La Grande Anima
Mohandas Karamchard Gandhi, detto il Mahatma (in
sanscrito significa Grande Anima, soprannome datogli dal poeta
indiano R. Tagore),
è il fondatore della nonviolenza e il padre dell'indipendenza indiana.
Il nome Gandhi in lingua indiana significa
'droghiere': la sua famiglia dovette esercitare per un breve periodo un piccolo
commercio di spezie.
Nato il 2 ottobre 1869 a Portbandar in India, dopo
aver studiato nelle università di Ahmrdabad e Londra ed essersi laureato in
giurisprudenza, esercita brevemente l'avvocatura a Bombay.
Di origini benestanti, nelle ultime generazioni la sua
famiglia ricoprì alcune cariche importanti nelle corti del Kathiawar, tanto che
il padre Mohandas Kaba Gandhi era stato primo ministro del principe Rajkot. I
Gandhi tradizionalmente erano di religione Vaishnava; appartenevano cioè ad una
setta Hindù con particolare devozione per Vishnù.

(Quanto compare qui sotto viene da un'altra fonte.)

Lemma named_machine_create sv side state i j :
  named (createName side +:+ itos i) (fst (Solver.machineMoves sv state j))
  = if decide (j = i) then createSplitsOf sv side state i else [].
Proof.
  unfold Solver.machineMoves, Solver.reduceGlobalMoves, Solver.splitMoves, createSplitsOf,
    lastOperating.
  destruct (Solver.getLastOperatingWeeks sv (idx (machines state) j emptyMachine))
    as [lwd lwe] eqn:Hlast.
  cbn [fst snd].
  rewrite !named_app, !named_if, !named_app.
  rewrite !named_improve by (destruct side; names_differ).
  rewrite (named_make_ne _ ("ReduceGlobal" +:+ itos j)) by (destruct side; names_differ).
  rewrite (named_make_ne _ ("ReduceGlobalWeekDay" +:+ itos j)) by (destruct side; names_differ).
  rewrite (named_make_ne _ ("ReduceGlobalWeekEnd" +:+ itos j)) by (destruct side; names_differ).
  destruct (decide (j = i)) as [->|Hne].
  - rewrite Hlast. cbn [fst snd].
    destruct side; cbn [createName Solver.patternsOf otherSide].
    + rewrite named_create_eq, named_create by names_differ.
      destruct (_ && _), (Solver.canReduceGlobalWeekDay _ _), (Solver.canReduceGlobalWeekEnd _ _),
        (lwd =? -1), (lwe =? -1); cbn [negb app]; rewrite ?app_nil_r; reflexivity.
    + rewrite named_create_eq, named_create by names_differ.
      destruct (_ && _), (Solver.canReduceGlobalWeekDay _ _), (Solver.canReduceGlobalWeekEnd _ _),
        (lwd =? -1), (lwe =? -1); cbn [negb app]; rewrite ?app_nil_r; reflexivity.
  - rewrite !named_create by (destruct side; names_differ).
    destruct (_ && _), (Solver.canReduceGlobalWeekDay _ _), (Solver.canReduceGlobalWeekEnd _ _),
      (negb (lwd =? -1)), (negb (lwe =? -1)); reflexivity.
Qed.

Lemma named_createSplit sv side state i :
  0 <= i < Solver.noMachines sv ->
  named (createName side +:+ itos i) (Solver.generateOptimizations sv state)
  = createSplitsOf sv side state i.
Proof.
  intros Hi. rewrite generateOptimizations_eq, !named_app, named_flat_map.
  rewrite named_fleet_ne, named_shutdown_ne by (destruct side; names_differ).
  rewrite !app_nil_r.
  rewrite (flat_map_single _
             (fun j => named (createName side +:+ itos i)
                             (fst (Solver.machineMoves sv state j))) i _ Hi).
  - rewrite named_machine_create. now destruct (decide (i = i)).
  - intros j _ Hj. rewrite named_machine_create. now destruct (decide (j = i)).
  - reflexivity.
Qed.

Lemma getRemainingChanges_sides sv side s i :
  Solver.getRemainingChanges sv (idx (machines s) i emptyMachine)
  = int32 (Solver.maxChanges sv - Solver.getChanges sv (sidePatterns side s i)
           - Solver.getChanges sv (sidePatterns (otherSide side) s i)).
Proof.
  unfold Solver.getRemainingChanges, sidePatterns. destruct side; cbn; f_equal; lia.
Qed.

(** What the guard of CreateSplit does achieve.  The budget is kept per
    machine: if the generator emits a move named CreateSplit<Side><i> for a
    machine [i] of the fleet, then after that move is applied to the state
    it was generated from, the remaining change budget of machine [i], as
    [getRemainingChanges] computes it, is not negative. *)
Lemma createSplit_keeps_machine_budget
        (sv : Solver.t) (state : State) (side : OptimizationPartType) (i : Z)
        (o : Optimization.t) :
  0 <= i < Solver.noMachines sv ->
  Solver.noMachines sv <= vsize (machines state) ->
  In o (Solver.generateOptimizations sv state) ->
  Optimization.name o = createName side +:+ itos i ->
  0 <= Solver.getRemainingChanges sv
         (idx (machines (Optimization.apply o state)) i emptyMachine).
Proof.
  intros Hi Hwf Hin Hname.
  assert (Hn : In o (named (createName side +:+ itos i) (Solver.generateOptimizations sv state)))
    by (apply named_In; tauto).
  rewrite named_createSplit in Hn by exact Hi.
  unfold createSplitsOf in Hn.
  destruct (_ =? -1); [destruct Hn|].
  unfold Solver.createSplitMoves in Hn.
  destruct Solver.createSplitScan as [parts newPatterns] eqn:Hscan.
  destruct (negb _ && (0 <=? _)) eqn:Hguard; [|destruct Hn].
  destruct Hn as [<-|[]].
  apply andb_prop in Hguard as [_ Hbudget]. apply Z.leb_le in Hbudget.
  eapply (createSplitScan_apply side state i _ _ _ _ _ _ _ _ state) in Hscan;
    [ | lia | reflexivity | reflexivity ].
  destruct Hscan as (extra & Hparts & Hside & Hother). cbn [app] in Hparts. subst extra.
  rewrite (getRemainingChanges_sides sv side).
  unfold Optimization.apply. cbn [Optimization.parts Optimization.make].
  fold (applyParts parts state). rewrite Hside, Hother.
  unfold sidePatterns. lia.
Qed.

(** ** Generated moves are built on the state they are generated from *)

Lemma builtOn_from state p :
  builtOn state p -> OptimizationPart.from p = slotValue state (slotOf p).
Proof. intros (side & i & j & v & ->). now destruct side. Qed.

Lemma builtOn_reducePart side state i j : builtOn state (Solver.reducePart side state i j).
Proof. unfold Solver.reducePart. now eexists side, i, j, _. Qed.

Lemma builtOn_weekDay state i j v : builtOn state (OptimizationPart.weekDay state i j v).
Proof. now exists WEEK_DAY, i, j, v. Qed.

Lemma builtOn_weekEnd state i j v : builtOn state (OptimizationPart.weekEnd state i j v).
Proof. now exists WEEK_END, i, j, v. Qed.

Lemma builtOn_reduceGlobalPartsOf sv state i :
  Forall (builtOn state) (Solver.reduceGlobalPartsOf sv state i).
Proof.
  unfold Solver.reduceGlobalPartsOf. destruct Solver.getLastOperatingWeeks as [lwd lwe].
  induction (seqZ 0 _) as [|j l IH]; cbn [flat_map]; [constructor|].
  cbn [app]. repeat (constructor; [apply builtOn_reducePart|]). exact IH.
Qed.

Lemma builtOn_map_reducePart side state i l :
  Forall (builtOn state) (map (Solver.reducePart side state i) l).
Proof. apply List.Forall_map, List.Forall_forall. intros; apply builtOn_reducePart. Qed.

Lemma builtOn_createSplitScan side state i dl n : forall j loadSum parts newPatterns,
  Forall (builtOn state) parts ->
  Forall (builtOn state)
         (fst (Solver.createSplitScan side state i dl j n loadSum parts newPatterns)).
Proof.
  induction n as [|n IH]; intros j loadSum parts np H; cbn [Solver.createSplitScan]; [exact H|].
  destruct (fgt _ _); [exact H|].
  apply IH, List.Forall_app. split; [exact H|]. constructor; [apply builtOn_reducePart|constructor].
Qed.

Lemma builtOn_shutdownScan state i n : forall j pa pd pe,
  Forall (builtOn state) pa -> Forall (builtOn state) pd -> Forall (builtOn state) pe ->
  let r := Solver.shutdownScan state i j n pa pd pe in
  Forall (builtOn state) (fst (fst r))
  /\ Forall (builtOn state) (snd (fst r))
  /\ Forall (builtOn state) (snd r).
Proof.
  induction n as [|n IH]; intros j pa pd pe Ha Hd He; cbn [Solver.shutdownScan]; [now repeat split|].
  destruct (fgt _ _); [now repeat split|].
  apply IH; apply List.Forall_app; (split; [assumption|]);
    repeat (constructor; [first [apply builtOn_weekDay | apply builtOn_weekEnd]|]); constructor.
Qed.

Lemma builtOn_shutdownPartsOf sv state i :
  Forall (builtOn state) (Solver.shutdownPartsOf sv state i).
Proof.
  unfold Solver.shutdownPartsOf.
  destruct (_ =? 0); [constructor|].
  destruct Solver.getLastOperatingWeeks as [lwd lwe].
  pose proof (builtOn_shutdownScan state i (Z.to_nat (Z.max lwd lwe + 1)) (Z.max lwd lwe)
                [] [] [] (List.Forall_nil _) (List.Forall_nil _) (List.Forall_nil _)) as H.
  cbv zeta in H. destruct Solver.shutdownScan as [[pa pd] pe]. cbn [fst snd] in H.
  destruct H as (Ha & Hd & He).
  destruct (_ =? 1); [destruct (fgt _ _)|]; assumption.
Qed.

Lemma builtOn_machineMoves sv state i o :
  In o (fst (Solver.machineMoves sv state i)) ->
  Forall (builtOn state) (Optimization.parts o).
Proof.
  unfold Solver.machineMoves, Solver.reduceGlobalMoves, Solver.splitMoves.
  destruct (Solver.getLastOperatingWeeks sv (idx (machines state) i emptyMachine))
    as [lwd lwe] eqn:Hlast.
  cbn [fst snd]. rewrite !in_app_iff.
  assert (Himp : forall side nm splits,
             In o (flat_map (Solver.improveSplitMoves side nm state i) splits) ->
             Forall (builtOn state) (Optimization.parts o)).
  { intros side nm splits Hin. apply in_flat_map in Hin as (sp & _ & Hin).
    unfold Solver.improveSplitMoves in Hin. destruct Solver.canImproveSplit; [|destruct Hin].
    destruct Hin as [<-|[]]. apply builtOn_map_reducePart. }
  assert (Hcre : forall side nm last dl oc,
             In o (Solver.createSplitMoves sv side nm state i last dl oc) ->
             Forall (builtOn state) (Optimization.parts o)).
  { intros side nm last dl oc Hin. unfold Solver.createSplitMoves in Hin.
    pose proof (builtOn_createSplitScan side state i dl (Z.to_nat (last + 1)) last 0%float []
                  (Solver.patternsOf side (idx (machines state) i emptyMachine))
                  (List.Forall_nil _)) as H.
    destruct Solver.createSplitScan as [parts np]. cbn [fst] in H.
    destruct (_ && _); [|destruct Hin]. destruct Hin as [<-|[]]. exact H. }
  intros [[Hin|[Hin|Hin]]|[Hin|Hin]].
  - destruct (_ && _); [|destruct Hin]. destruct Hin as [<-|[]].
    apply builtOn_reduceGlobalPartsOf.
  - destruct (Solver.canReduceGlobalWeekDay _ _); [|destruct Hin]. destruct Hin as [<-|[]].
    apply builtOn_map_reducePart.
  - destruct (Solver.canReduceGlobalWeekEnd _ _); [|destruct Hin]. destruct Hin as [<-|[]].
    apply builtOn_map_reducePart.
  - destruct (negb (lwd =? -1)); [|destruct Hin].
    apply in_app_iff in Hin as [Hin|Hin]; eauto.
  - destruct (negb (lwe =? -1)); [|destruct Hin].
    apply in_app_iff in Hin as [Hin|Hin]; eauto.
Qed.

Lemma builtOn_generated sv state o :
  In o (Solver.generateOptimizations sv state) ->
  Forall (builtOn state) (Optimization.parts o).
Proof.
  rewrite generateOptimizations_eq, !in_app_iff. intros [Hin|[Hin|Hin]].
  - apply in_flat_map in Hin as (i & _ & Hin). now apply builtOn_machineMoves in Hin.
  - unfold fleetMove in Hin. destruct (_ && _); [|destruct Hin]. destruct Hin as [<-|[]].
    cbn [Optimization.parts Optimization.make].
    induction (seqZ 0 (Solver.noMachines sv)) as [|j l IH]; cbn [flat_map]; [constructor|].
    apply List.Forall_app. split; [|exact IH].
    rewrite machineMoves_snd. destruct (_ && _); [apply builtOn_reduceGlobalPartsOf | constructor].
  - unfold shutdownMove in Hin. destruct (_ =? _); [|destruct Hin]. destruct Hin as [<-|[]].
    cbn [Optimization.parts Optimization.make].
    induction (seqZ 0 (Solver.noMachines sv)) as [|j l IH]; cbn [flat_map]; [constructor|].
    apply List.Forall_app. split; [apply builtOn_shutdownPartsOf | exact IH].
Qed.

(** Every move built on a state is undone exactly on that state. *)
Lemma built_move_undo_apply (state : State) (o : Optimization.t) :
  Forall (builtOn state) (Optimization.parts o) ->
  Optimization.undo o (Optimization.apply o state) = state.
Proof.
  intros H. rewrite undo_writes, apply_writes. apply undo_apply_snapshot.
  eapply List.Forall_impl; [|exact H]. intros p. apply builtOn_from.
Qed.

(** Every move the generator builds on a state is undone exactly on that
    state. *)
Lemma generated_move_undo_apply (sv : Solver.t) (state : State) (o : Optimization.t) :
  In o (Solver.generateOptimizations sv state) ->
  Optimization.undo o (Optimization.apply o state) = state.
Proof.
  intros Hin. rewrite undo_writes, apply_writes. apply undo_apply_snapshot.
  eapply List.Forall_impl; [|exact (builtOn_generated sv state o Hin)].
  intros p. apply builtOn_from.
Qed.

Nel 1893 si reca in Sud Africa con l'incarico di
consulente legale per una ditta indiana: vi rimarrà per ventuno anni. Qui si
scontra con una realtà terribile, in cui migliaia di immigrati indiani sono
vittime della segregazione razziale. L'indignazione per le discriminazioni
razziali subite dai suoi connazionali (e da lui stesso) da parte delle autorità
britanniche, lo spingono alla lotta politica.

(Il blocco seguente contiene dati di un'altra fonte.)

(** * Authentication middleware of the private LLM gateway

    A shallow embedding of [src/api/auth-middleware.py]: the [User] and
    [Session] records, the [AuthenticationManager] with its two encrypted
    stores, the sliding-window counters for rate limiting and failed
    logins, and the [AuthenticationRequired] request wrapper.

    Conventions of the embedding.
    - A method [m(self, a, b)] becomes a function [m I e a b st] that
      returns the method's result together with the manager after the
      call.  [I] holds what the module imports, [e] holds what the call
      reads from its surroundings (clocks, random draws, the environment
      variable, whether the disk accepts a write).
    - [datetime] values are integers counting microseconds, so
      [timedelta(hours=24)] is [86400000000]; [time.time()] values are
      integers counting seconds, so the window constant stays [3600].
    - [self.users] and [self.sessions] are iterated by the source, and a
      Python dict iterates in insertion order: both are insertion-ordered
      association lists ([pydict]).  [self.rate_limits] and
      [self.failed_attempts] are only read and written by key: both are
      [gmap]s.
    - A [Session] is a mutable object that the source updates in place and
      that can outlive its entry in [self.sessions]; session objects live
      in [heap] and [self.sessions] maps a session id to an object
      reference.  [User] objects are only ever reached through
      [self.users], so they are kept by value under their key.
    - Left out: [__init__] with its key files, [_load_sessions] and
      [generate_jwt_token]. *)

From Stdlib Require Import ZArith String List Bool Lia.
From stdpp Require Import base option list strings pretty gmap fin_maps.

Local Open Scope Z_scope.

(** ** Insertion-ordered dictionaries *)

Module pydict.
Section defs.
Context {V : Type}.

Definition t := list (string * V).

(** [d.get(k)] *)
Fixpoint get (k : string) (d : t) : option V :=
  match d with
  | [] => None
  | (k', v) :: d' => if String.eqb k k' then Some v else get k d'
  end.

(** [k in d] *)
Definition contains (k : string) (d : t) : bool :=
  match get k d with Some _ => true | None => false end.

(** [d[k] = v]: an existing key keeps its position, a new key goes last. *)
Fixpoint set (k : string) (v : V) (d : t) : t :=
  match d with
  | [] => [(k, v)]
  | (k', v') :: d' =>
      if String.eqb k k' then (k', v) :: d' else (k', v') :: set k v d'
  end.

(** [del d[k]] *)
Fixpoint del (k : string) (d : t) : t :=
  match d with
  | [] => []
  | (k', v') :: d' =>
      if String.eqb k k' then del k d' else (k', v') :: del k d'
  end.

(** [d.values()] and [d.items()], in iteration order. *)
Definition values (d : t) : list V := map snd d.
Definition items (d : t) : list (string * V) := d.

End defs.
Global Arguments t : clear implicits.
End pydict.

(** ** Data model *)

(** What a field declared [datetime] holds at run time.  [_load_users]
    builds a [User] from decoded JSON by unpacking [user_data] into the
    constructor's keyword arguments, which stores the ISO string as it is,
    so such a field holds a [str] after a load. *)
Inductive pytime :=
  | PDatetime (t : Z)
  | PStr (s : string).

Module User.
Record t := mk {
  username : string;
  password_hash : string;
  api_keys : list string;
  permissions : list string;
  created_at : pytime;
  last_login : option pytime;
  is_active : bool;
  rate_limit : Z
}.
End User.

Module Session.
Record t := mk {
  session_id : string;
  user_id : string;
  created_at : Z;
  expires_at : Z;
  ip_address : string;
  user_agent : string;
  is_active : bool
}.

Il Mahatma si batte per il riconoscimento dei diritti
dei suoi compatrioti e dal 1906 lancia, a livello di massa, il suo metodo di
lotta basato sulla resistenza nonviolenta, denominato anche Satyagraha:
una forma di non-collaborazione radicale con il governo britannico, concepita
come mezzo di pressione di massa.
Gandhi giunge all'uguaglianza sociale e politica
tramite le ribellioni pacifiche e le marce.
Alla fine il governo sudafricano attua importanti
riforme a favore dei lavoratori indiani: eliminazione di parte delle vecchie
leggi discriminatorie, riconoscimento ai nuovi immigrati della parità dei
diritti e validità dei matrimoni religiosi.
Nel 1915 Gandhi torna in India dove circolano già da
tempo fermenti di ribellione contro l'arroganza del dominio britannico, in
particolare per la nuova legislazione agraria, che prevedeva il sequestro delle
terre ai contadini in caso di scarso o mancato raccolto, e per la crisi
dell'artigianato.
Diventa il leader del Partito del Congresso, partito
che si batte per la liberazione dal colonialismo britannico.
Nel 1919 prende il via la prima grande campagna
satyagraha di disobbedienza civile, che prevede il boicottaggio delle merci
inglesi e il non-pagamento delle imposte. Il Mahatma subisce un processo ed è
arrestato. Viene tenuto in carcere pochi mesi, ma una volta uscito riprende la
sua battaglia con altri satyagraha. Nuovamente incarcerato e poi rilasciato,
Gandhi partecipa alla Conferenza di Londra sul problema indiano, chiedendo
l'indipendenza del suo paese.
Del 1930 è la terza campagna di resistenza. Organizza
la marcia del sale: disobbedienza contro la tassa sul sale, la più iniqua
perché colpiva soprattutto le classi povere. La campagna si allarga con il
boicottaggio dei tessuti provenienti dall'estero. Gli inglesi arrestano Gandhi,
sua moglie e altre 50.000 persone. Spesso incarcerato anche negli anni
successivi, la "Grande Anima" risponde agli arresti con lunghissimi
scioperi della fame (importante è quello che egli intraprende per richiamare
l'attenzione sul problema della condizione degli intoccabili, la casta più
bassa della società indiana).
All'inizio della Seconda Guerra Mondiale Gandhi
decide di non sostenere l'Inghilterra se questa non garantirà all'India
l'indipendenza. Il governo britannico reagisce con l'arresto di oltre 60.000 oppositori
e dello stesso Mahatma, che è rilasciato dopo due anni.
Il 15 agosto 1947 l'India conquista l'indipendenza.
Gandhi vive questo momento con dolore, pregando e digiunando. Il subcontinente
indiano è diviso in due stati, India e Pakistan, la cui creazione sancisce la
separazione fra indù e musulmani e culmina in una violenta guerra civile che
costa, alla fine del 1947, quasi un milione di morti e sei milioni di profughi.
L'atteggiamento moderato di Gandhi sul problema della
divisione del paese suscita l'odio di un fanatico indù che lo uccide il 30
gennaio 1948, durante un incontro di preghiera.